MT Je ne pense pas que nous ayons de clash franco-allemand pendant les vacances, du moins je l’espère. Selon moi, le vrai test sera la rentrée de septembre. Ce sera un test évidemment social pour la France, mais surtout un test politique et économique, pour savoir si les pays européens sont d’accord pour sauver la zone euro ou pas, et notamment la France.

On marche vraiment sur des œufs et il faut rester très prudent.

Du point de vue de l’investissement en actions, la zone euro n’a toujours pas d’attrait pour vous ?

MT Je répète, depuis un an, très clairement qu’il faut être extrêmement prudent en bourse. La bourse aujourd’hui n’est que montagnes russes. Ceux qui n’aiment pas les secousses et ne savent pas naviguer en eaux troubles ou dans la tempête, mieux vaut qu’ils s’abstiennent d’aller en bourse, parce qu’il y a trop de danger, trop d’opacité dans la situation économique et financière et mondiale et politique actuelle.

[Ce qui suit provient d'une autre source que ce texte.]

Definition refusals : list pybytes :=
  [bs "ONYX_REFUSAL key ChangedNodeIdentity retained socket pong";
   bs "ONYX_REFUSAL realm ChangedNodeRealm retained socket pong";
   bs "ONYX_REFUSAL env ChangedBootEnvironment retained socket pong"].

Definition profiles_complete (buffer : pybytes) (captures : list Profile) : may unit :=
  modes <-# profile_modes (lines_with (bs "ONYX_PROFILE") buffer) ;;
  _ <-# check ((length modes =? 4)%nat && bool_decide (set_of modes = set_of all_modes)
               && bool_decide (set_of (p_mode <$> captures) = set_of modes)) MISSING ;;
  let found := lines_with (bs "ONYX_REFUSAL") buffer in
  check ((length found =? 3)%nat
         && bool_decide (set_of (rstrip_by (Z.eqb 13) <$> found) = set_of refusals)) MISSING.

Record ServiceRow := mkServiceRow {
  w_phase : pybytes; w_operation : pybytes; w_rc : Z; w_root_rc : Z; w_runtime_rc : Z; w_config_rc : Z;
  w_state : pybytes; w_failed : pybytes; w_reason : pybytes }.
Record CustodyRow := mkCustodyRow {
  k_phase : pybytes; k_operation : pybytes; k_helper : pybytes; k_supervisor : pybytes; k_child : pybytes }.

(** [parse_diagnostics] for one of its two patterns: [row] reads the groups of
    a line and [name] is the pair that must not repeat. *)
Section Diagnostics.
Context {R : Type} (pattern : re) (row : mst → may R) (name : R → pybytes * pybytes).

Definition names_of (m : mst) : pybytes * pybytes := (group_ 1 m, group_ 2 m).

Fixpoint diagnostic_rows (rows : list R) (lines : list pybytes) : may (list R) :=
  match lines with
  | [] => inr rows
  | line :: lines =>
    match rfullmatch pattern line with
    | None => inl (RuntimeError BOUND)
    | Some m =>
      _ <-# check (length rows <? 40)%nat BOUND ;;
      _ <-# check (negb (bool_decide (names_of m ∈ name <$> rows))) BOUND ;;
      r <-# row m ;;
      diagnostic_rows (rows ++ [r]) lines
    end
  end.
End Diagnostics.

Definition service_row (m : mst) : may ServiceRow :=
  _ <-# check (forallb (λ n, int_of_group m n <=? 255) [3; 4; 5; 6]%nat) BOUND ;;
  inr (mkServiceRow (group_ 1 m) (group_ 2 m) (int_of_group m 3) (int_of_group m 4)
         (int_of_group m 5) (int_of_group m 6) (group_ 7 m) (group_ 8 m) (group_ 9 m)).

Definition custody_row (m : mst) : may CustodyRow :=
  inr (mkCustodyRow (group_ 1 m) (group_ 2 m) (group_ 3 m) (group_ 4 m) (group_ 5 m)).

Definition w_name (r : ServiceRow) : pybytes * pybytes := (w_phase r, w_operation r).
Definition k_name (r : CustodyRow) : pybytes * pybytes := (k_phase r, k_operation r).

Definition parse_service (buffer : pybytes) : may (list ServiceRow) :=
  diagnostic_rows SERVICE_DIAG service_row w_name [] (lines_with (bs "ONYX_DIAG service") buffer).
Definition parse_custody (buffer : pybytes) : may (list CustodyRow) :=
  diagnostic_rows CUSTODY_DIAG custody_row k_name [] (lines_with (bs "ONYX_DIAG custody") buffer).

Abbreviation pairs_of l := (list_to_set l : gset (list Z * list Z)) (only parsing).

Definition validate_correspondence (rows : list ServiceRow) (custody : list CustodyRow)
    (captures : list Capture) : may unit :=
  _ <-# check (negb (existsb (λ r, str_eqb (w_reason r) (bs "truncated")) rows))
          (u "service_transfer_truncated") ;;
  let pairs := pairs_of (w_name <$> rows) in
  check (bool_decide (pairs = pairs_of (c_name <$> captures) ∖ {[ PROBE ]})
         && bool_decide (pairs = pairs_of (k_name <$> custody))) MISSING.

(** ** The report *)

Record Identity := mkIdentity { i_exit : Z; i_source : pybytes; i_daemon : pybytes; i_window : pybytes }.
Record Build := mkBuild {
  b_stage : pybytes; b_exit : Z; b_apk_exit : option Z; b_option : pybytes; b_log : pybytes }.

(** The dictionary [result]; the counts derived from its lists are left out. *)
Record Result := mkResult {
  r_result : pystr;
  r_stage : pystr;
  r_failure : option pystr;
  r_services : list Capture;
  r_profiles : list Profile;
  r_rows : list ServiceRow;
  r_custody : list CustodyRow;
  r_identity : option Identity;
  r_socket : option Socket;
  r_install : option (Z * pybytes);
  r_apk : option ApkPhase;
  r_build : option Build;
  r_helix : list Helix;
  r_artifacts : option (list pystr);
  r_cleanup_ok : option bool;
  r_cleanup_error : option (pystr * option Z);
  r_error : option (pystr * option pystr * option Z) }.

Cependant, il y a des affaires à faire pour ceux qui pratiquent le trading. Quoi qu’il en soit, il s’agit d’un marché hautement spéculatif et très dangereux.

Et le marché obligataire l’est tout autant…

MT Absolument. Aujourd’hui, je pense qu’il faut rester liquide, conserver du cash, éventuellement avoir des placements monétaires dans certains pays émergents ou en Australie qui ont des taux d’intérêt un peu plus élevés ; détenir aussi, pourquoi pas, un petit peu d’obligations corporate à deux-trois ans. Sur des échéances aussi courtes, on sait que l’entreprise paiera le coupon et qu’il n’y a pas ou peu de risque de faillite. Cette solution peut rapporter du 3-4 % par an.

Et l’immobilier ?

MT J’estime que l’immobilier, en France du moins, ne sera pas une valeur refuge. Le problème central aujourd’hui est que malgré des taux d’intérêt qui sont extrêmement bas, il n’y a plus d’activité parce qu’il n’y a pas de revenus. Le chômage monte, les ménages deviennent de moins en moins solvables, et il y a un trop grand écart entre les prix des logements et les revenus des ménages. Jusqu’à présent les taux d’intérêt qui étaient bas ont permis de compenser l’écart entre prix des logements et revenus des ménages, mais ce n’est plus le cas désormais.

Ceux qui veulent acheter pour leurs enfants peuvent le faire sans problème, mais l’immobilier résidentiel pour un placement sur le court-moyen terme me paraît risqué.